■ EXERCISE PROMPT
Use the entries below and reproduce exactly the lines from the one containing "(** ** Successful updates *)" down to the one containing "assert (H : passes_checks", both of them included.

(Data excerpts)

--- START ---

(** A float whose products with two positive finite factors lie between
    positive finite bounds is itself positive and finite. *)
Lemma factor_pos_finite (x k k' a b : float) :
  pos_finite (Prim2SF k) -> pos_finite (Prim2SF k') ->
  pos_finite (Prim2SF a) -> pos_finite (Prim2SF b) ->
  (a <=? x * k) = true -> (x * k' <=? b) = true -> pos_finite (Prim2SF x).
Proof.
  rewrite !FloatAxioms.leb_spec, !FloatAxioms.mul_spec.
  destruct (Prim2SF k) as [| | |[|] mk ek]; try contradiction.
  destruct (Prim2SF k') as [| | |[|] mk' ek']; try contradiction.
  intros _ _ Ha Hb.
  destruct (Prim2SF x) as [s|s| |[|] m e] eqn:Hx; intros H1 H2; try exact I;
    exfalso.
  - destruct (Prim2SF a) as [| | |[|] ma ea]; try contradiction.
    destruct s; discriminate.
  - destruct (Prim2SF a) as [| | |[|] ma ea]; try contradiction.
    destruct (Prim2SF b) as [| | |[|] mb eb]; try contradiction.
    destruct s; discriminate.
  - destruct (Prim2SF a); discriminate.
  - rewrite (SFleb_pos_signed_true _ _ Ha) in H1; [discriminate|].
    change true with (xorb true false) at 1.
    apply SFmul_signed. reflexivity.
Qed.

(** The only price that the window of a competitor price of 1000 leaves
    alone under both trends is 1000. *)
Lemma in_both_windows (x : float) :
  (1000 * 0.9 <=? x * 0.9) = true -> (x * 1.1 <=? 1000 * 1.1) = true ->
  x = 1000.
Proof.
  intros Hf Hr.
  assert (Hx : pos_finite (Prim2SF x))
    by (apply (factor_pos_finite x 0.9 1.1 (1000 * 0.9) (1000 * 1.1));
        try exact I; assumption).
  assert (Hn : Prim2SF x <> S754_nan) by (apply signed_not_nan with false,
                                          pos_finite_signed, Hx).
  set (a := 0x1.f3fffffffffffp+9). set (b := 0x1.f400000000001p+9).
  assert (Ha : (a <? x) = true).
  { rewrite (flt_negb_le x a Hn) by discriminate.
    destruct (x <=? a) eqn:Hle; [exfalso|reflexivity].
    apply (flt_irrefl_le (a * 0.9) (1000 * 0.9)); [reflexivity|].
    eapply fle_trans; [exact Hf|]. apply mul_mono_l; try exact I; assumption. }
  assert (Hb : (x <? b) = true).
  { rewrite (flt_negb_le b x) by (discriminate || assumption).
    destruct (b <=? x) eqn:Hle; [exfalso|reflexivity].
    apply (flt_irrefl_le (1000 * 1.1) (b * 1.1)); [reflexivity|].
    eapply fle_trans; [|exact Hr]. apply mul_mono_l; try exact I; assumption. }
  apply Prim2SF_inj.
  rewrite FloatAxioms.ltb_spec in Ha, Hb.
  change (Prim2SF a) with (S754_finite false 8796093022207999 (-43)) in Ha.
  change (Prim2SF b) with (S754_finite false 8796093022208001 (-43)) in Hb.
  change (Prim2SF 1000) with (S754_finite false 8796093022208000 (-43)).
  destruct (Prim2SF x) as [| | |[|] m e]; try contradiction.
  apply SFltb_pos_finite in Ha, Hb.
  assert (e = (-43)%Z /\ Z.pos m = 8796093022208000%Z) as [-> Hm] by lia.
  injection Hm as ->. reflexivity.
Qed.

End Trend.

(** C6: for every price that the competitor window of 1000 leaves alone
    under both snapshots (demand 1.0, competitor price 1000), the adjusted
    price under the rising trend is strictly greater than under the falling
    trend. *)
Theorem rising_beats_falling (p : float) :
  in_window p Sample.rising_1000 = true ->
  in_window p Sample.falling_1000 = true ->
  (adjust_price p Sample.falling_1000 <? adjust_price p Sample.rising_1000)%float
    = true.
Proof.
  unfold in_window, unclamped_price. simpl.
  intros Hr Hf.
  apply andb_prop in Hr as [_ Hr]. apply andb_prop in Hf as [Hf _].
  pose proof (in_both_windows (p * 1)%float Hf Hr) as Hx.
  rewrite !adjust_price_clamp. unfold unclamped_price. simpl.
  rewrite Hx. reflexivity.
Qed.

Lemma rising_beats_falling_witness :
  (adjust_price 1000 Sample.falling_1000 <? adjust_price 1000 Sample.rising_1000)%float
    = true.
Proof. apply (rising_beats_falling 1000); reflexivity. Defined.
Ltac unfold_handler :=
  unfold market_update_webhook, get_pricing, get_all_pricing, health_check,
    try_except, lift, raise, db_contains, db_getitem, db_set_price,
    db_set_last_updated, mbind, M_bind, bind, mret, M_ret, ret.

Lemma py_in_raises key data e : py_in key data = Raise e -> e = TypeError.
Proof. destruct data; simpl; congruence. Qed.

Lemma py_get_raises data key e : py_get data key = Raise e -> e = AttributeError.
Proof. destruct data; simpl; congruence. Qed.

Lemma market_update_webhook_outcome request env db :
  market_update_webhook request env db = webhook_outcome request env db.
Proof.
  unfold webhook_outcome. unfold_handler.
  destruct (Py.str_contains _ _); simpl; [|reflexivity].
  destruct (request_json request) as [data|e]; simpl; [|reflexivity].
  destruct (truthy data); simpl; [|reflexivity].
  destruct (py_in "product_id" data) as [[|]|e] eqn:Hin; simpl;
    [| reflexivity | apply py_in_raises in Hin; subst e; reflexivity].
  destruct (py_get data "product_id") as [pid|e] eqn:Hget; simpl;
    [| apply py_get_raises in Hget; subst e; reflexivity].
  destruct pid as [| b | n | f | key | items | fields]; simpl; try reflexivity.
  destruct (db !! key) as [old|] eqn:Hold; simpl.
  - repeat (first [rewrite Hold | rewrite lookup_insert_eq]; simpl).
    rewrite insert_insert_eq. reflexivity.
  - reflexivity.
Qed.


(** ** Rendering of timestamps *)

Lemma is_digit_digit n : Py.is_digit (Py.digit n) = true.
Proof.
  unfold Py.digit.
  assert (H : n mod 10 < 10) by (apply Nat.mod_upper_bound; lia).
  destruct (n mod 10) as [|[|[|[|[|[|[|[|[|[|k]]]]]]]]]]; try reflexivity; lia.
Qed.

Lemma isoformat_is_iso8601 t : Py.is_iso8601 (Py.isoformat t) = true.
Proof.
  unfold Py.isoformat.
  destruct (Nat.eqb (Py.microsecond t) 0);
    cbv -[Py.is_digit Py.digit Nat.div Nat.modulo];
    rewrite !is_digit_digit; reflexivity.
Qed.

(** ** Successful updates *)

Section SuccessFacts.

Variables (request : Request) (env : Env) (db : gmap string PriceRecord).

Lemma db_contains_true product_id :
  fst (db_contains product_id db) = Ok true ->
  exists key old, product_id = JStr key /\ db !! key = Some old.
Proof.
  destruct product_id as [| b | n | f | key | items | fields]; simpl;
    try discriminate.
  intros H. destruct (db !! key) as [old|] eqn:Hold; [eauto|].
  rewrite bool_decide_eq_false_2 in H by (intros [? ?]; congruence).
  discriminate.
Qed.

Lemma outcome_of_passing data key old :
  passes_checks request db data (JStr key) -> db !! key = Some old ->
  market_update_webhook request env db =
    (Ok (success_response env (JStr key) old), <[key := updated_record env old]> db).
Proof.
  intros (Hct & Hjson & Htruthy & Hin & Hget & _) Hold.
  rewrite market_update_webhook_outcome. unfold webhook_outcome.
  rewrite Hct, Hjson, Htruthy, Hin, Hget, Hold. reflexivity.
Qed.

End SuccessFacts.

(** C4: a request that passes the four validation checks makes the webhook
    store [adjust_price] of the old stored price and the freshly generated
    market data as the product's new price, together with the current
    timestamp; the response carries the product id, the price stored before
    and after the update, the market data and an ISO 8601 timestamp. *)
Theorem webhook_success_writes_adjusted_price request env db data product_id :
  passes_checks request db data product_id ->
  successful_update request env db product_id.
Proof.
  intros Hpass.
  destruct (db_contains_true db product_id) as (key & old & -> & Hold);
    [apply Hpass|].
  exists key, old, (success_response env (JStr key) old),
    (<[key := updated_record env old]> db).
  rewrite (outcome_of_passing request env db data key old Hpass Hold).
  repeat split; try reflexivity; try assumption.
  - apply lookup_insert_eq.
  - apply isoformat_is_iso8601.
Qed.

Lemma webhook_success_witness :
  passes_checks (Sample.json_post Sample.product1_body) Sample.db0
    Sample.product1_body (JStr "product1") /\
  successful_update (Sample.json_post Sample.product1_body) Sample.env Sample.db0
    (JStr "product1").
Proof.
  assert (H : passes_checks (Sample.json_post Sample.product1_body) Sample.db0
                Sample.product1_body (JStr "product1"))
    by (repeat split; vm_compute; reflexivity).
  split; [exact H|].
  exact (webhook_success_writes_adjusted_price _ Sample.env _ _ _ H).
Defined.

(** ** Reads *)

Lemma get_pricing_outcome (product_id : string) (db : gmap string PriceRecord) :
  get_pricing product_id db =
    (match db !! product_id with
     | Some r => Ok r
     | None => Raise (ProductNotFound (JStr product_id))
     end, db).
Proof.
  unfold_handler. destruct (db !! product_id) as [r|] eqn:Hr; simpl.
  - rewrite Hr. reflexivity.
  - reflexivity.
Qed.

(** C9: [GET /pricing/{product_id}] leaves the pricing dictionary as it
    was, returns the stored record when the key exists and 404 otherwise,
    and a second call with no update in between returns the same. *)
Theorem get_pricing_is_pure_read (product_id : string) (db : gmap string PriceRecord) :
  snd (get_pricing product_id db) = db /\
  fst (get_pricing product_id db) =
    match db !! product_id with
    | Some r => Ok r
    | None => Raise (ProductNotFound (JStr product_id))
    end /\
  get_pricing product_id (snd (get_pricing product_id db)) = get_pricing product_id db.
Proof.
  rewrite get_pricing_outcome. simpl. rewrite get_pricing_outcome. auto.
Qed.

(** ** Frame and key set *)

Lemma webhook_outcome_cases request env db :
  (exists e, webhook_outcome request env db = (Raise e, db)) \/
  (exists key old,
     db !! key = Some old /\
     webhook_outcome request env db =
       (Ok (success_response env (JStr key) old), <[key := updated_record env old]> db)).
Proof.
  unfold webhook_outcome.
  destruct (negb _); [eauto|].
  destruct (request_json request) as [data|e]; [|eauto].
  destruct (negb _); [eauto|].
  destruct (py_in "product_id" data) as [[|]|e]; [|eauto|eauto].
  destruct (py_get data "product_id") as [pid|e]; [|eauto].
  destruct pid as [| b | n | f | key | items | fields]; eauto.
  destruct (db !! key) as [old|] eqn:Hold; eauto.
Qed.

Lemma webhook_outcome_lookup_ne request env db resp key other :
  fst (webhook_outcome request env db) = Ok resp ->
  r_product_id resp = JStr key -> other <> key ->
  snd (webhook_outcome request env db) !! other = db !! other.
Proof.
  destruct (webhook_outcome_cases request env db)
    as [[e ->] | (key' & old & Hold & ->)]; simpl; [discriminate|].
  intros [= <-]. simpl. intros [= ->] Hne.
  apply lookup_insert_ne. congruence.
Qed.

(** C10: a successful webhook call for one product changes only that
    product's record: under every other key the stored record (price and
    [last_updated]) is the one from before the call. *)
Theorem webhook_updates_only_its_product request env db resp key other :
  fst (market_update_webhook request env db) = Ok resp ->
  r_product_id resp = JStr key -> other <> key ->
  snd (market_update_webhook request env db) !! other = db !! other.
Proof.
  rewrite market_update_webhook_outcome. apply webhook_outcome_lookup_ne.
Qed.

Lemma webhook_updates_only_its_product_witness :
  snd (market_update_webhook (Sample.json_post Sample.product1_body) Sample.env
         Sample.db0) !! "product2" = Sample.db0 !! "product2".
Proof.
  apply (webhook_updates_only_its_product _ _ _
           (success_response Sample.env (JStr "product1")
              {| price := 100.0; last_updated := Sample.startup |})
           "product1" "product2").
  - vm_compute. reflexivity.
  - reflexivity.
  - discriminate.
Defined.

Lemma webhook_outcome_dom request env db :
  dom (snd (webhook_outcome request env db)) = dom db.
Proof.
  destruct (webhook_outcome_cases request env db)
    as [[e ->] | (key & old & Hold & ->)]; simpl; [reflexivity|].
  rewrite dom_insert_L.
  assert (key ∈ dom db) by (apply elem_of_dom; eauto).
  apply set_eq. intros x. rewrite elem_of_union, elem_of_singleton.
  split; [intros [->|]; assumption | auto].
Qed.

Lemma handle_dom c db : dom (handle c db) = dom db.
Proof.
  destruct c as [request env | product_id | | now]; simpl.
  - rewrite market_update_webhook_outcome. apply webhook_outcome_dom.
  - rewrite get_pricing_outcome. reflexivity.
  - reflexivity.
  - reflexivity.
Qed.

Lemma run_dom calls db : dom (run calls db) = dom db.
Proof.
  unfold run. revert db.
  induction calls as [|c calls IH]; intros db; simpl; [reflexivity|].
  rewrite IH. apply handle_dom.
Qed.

--- END ---
--- START ---

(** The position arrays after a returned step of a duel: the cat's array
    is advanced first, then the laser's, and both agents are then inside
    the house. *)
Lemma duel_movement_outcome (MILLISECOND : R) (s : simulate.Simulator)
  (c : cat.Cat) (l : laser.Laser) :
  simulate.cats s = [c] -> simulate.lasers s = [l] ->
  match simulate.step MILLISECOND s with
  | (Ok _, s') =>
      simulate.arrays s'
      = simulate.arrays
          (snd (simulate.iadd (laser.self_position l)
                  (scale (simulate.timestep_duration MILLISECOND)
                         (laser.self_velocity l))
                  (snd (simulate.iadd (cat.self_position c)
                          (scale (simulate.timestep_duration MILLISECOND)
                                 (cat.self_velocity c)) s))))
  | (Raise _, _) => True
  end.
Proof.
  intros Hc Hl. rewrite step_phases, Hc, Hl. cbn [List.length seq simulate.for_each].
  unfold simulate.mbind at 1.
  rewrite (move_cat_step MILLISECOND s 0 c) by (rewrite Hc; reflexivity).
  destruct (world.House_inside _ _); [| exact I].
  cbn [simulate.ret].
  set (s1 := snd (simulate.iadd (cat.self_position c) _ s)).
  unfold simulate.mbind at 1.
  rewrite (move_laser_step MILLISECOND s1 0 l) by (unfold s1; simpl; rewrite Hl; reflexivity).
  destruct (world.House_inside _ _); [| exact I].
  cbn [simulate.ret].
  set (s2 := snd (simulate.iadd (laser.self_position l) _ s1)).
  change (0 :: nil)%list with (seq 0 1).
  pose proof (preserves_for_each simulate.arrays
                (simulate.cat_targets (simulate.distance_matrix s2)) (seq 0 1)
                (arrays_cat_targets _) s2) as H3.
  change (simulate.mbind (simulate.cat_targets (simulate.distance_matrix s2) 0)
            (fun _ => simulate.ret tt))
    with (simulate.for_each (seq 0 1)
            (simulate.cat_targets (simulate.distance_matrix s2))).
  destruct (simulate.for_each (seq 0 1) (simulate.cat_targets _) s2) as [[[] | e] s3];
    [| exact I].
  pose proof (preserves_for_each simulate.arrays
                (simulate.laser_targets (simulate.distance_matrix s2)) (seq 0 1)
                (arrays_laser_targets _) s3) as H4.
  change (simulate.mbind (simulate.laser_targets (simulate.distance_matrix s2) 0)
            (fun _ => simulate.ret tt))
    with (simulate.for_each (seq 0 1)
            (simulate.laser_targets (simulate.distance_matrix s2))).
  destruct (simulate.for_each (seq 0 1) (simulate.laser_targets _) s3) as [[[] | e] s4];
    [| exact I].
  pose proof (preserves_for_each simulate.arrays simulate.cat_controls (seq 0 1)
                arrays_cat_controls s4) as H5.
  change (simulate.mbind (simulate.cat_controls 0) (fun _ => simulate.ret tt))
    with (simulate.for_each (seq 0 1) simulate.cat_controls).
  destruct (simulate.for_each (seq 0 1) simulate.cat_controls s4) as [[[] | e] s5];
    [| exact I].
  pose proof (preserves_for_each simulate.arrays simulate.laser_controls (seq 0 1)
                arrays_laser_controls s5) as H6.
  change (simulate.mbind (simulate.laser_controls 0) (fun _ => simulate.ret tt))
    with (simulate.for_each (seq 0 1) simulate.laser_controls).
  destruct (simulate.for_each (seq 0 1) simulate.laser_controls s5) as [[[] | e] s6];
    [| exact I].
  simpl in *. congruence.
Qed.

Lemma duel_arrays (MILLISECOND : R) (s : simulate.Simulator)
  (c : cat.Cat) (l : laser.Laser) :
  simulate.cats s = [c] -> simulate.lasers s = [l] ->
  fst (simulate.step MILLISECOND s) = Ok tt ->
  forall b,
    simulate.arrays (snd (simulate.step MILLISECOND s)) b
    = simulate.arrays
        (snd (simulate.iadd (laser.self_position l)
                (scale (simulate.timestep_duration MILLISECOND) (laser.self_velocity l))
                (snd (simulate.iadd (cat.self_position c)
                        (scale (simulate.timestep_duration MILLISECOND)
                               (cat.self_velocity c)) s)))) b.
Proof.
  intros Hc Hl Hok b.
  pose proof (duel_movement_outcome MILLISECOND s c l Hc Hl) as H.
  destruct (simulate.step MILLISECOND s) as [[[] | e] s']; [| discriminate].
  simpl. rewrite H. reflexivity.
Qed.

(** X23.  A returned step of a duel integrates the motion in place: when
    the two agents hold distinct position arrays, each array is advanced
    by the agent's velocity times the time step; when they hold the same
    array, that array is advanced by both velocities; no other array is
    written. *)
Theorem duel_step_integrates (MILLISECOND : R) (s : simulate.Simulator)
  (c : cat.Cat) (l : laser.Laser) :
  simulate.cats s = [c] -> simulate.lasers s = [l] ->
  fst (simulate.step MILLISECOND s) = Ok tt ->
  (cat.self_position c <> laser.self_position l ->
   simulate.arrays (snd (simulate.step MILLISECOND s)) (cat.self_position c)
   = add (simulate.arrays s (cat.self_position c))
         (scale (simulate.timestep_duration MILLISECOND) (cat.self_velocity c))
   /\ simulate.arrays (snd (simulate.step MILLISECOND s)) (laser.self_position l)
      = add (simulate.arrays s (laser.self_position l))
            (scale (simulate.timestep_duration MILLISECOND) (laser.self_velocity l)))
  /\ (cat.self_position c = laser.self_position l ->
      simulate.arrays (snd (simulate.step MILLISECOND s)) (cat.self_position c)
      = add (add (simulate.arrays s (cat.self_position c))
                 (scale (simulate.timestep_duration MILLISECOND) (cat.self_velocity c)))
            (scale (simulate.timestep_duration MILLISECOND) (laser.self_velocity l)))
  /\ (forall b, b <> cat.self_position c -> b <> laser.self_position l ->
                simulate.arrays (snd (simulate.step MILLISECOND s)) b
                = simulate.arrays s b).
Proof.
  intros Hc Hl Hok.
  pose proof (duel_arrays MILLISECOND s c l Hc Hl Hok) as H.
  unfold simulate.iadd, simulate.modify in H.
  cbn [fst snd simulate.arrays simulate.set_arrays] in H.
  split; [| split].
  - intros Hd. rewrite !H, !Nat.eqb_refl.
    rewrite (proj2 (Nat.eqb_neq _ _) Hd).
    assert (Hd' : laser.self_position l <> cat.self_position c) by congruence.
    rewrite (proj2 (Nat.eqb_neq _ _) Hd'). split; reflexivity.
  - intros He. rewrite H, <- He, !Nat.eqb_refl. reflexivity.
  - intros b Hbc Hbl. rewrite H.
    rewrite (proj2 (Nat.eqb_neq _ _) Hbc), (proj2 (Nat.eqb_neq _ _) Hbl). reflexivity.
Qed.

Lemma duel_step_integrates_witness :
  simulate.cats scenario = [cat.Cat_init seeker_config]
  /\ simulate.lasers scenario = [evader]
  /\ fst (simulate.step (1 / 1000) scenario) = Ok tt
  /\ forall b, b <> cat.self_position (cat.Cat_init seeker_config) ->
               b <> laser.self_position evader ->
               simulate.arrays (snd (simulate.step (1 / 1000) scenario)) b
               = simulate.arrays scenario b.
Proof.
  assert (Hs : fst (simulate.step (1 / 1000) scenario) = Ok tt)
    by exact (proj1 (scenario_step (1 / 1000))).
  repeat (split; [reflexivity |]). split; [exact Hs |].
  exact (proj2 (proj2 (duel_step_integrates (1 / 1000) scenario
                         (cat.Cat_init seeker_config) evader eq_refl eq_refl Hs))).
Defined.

--- END ---

■ RESULT OF THE EXERCISE
(** ** Successful updates *)

Section SuccessFacts.

Variables (request : Request) (env : Env) (db : gmap string PriceRecord).

Lemma db_contains_true product_id :
  fst (db_contains product_id db) = Ok true ->
  exists key old, product_id = JStr key /\ db !! key = Some old.
Proof.
  destruct product_id as [| b | n | f | key | items | fields]; simpl;
    try discriminate.
  intros H. destruct (db !! key) as [old|] eqn:Hold; [eauto|].
  rewrite bool_decide_eq_false_2 in H by (intros [? ?]; congruence).
  discriminate.
Qed.

Lemma outcome_of_passing data key old :
  passes_checks request db data (JStr key) -> db !! key = Some old ->
  market_update_webhook request env db =
    (Ok (success_response env (JStr key) old), <[key := updated_record env old]> db).
Proof.
  intros (Hct & Hjson & Htruthy & Hin & Hget & _) Hold.
  rewrite market_update_webhook_outcome. unfold webhook_outcome.
  rewrite Hct, Hjson, Htruthy, Hin, Hget, Hold. reflexivity.
Qed.

End SuccessFacts.

(** C4: a request that passes the four validation checks makes the webhook
    store [adjust_price] of the old stored price and the freshly generated
    market data as the product's new price, together with the current
    timestamp; the response carries the product id, the price stored before
    and after the update, the market data and an ISO 8601 timestamp. *)
Theorem webhook_success_writes_adjusted_price request env db data product_id :
  passes_checks request db data product_id ->
  successful_update request env db product_id.
Proof.
  intros Hpass.
  destruct (db_contains_true db product_id) as (key & old & -> & Hold);
    [apply Hpass|].
  exists key, old, (success_response env (JStr key) old),
    (<[key := updated_record env old]> db).
  rewrite (outcome_of_passing request env db data key old Hpass Hold).
  repeat split; try reflexivity; try assumption.
  - apply lookup_insert_eq.
  - apply isoformat_is_iso8601.
Qed.

Lemma webhook_success_witness :
  passes_checks (Sample.json_post Sample.product1_body) Sample.db0
    Sample.product1_body (JStr "product1") /\
  successful_update (Sample.json_post Sample.product1_body) Sample.env Sample.db0
    (JStr "product1").
Proof.
  assert (H : passes_checks (Sample.json_post Sample.product1_body) Sample.db0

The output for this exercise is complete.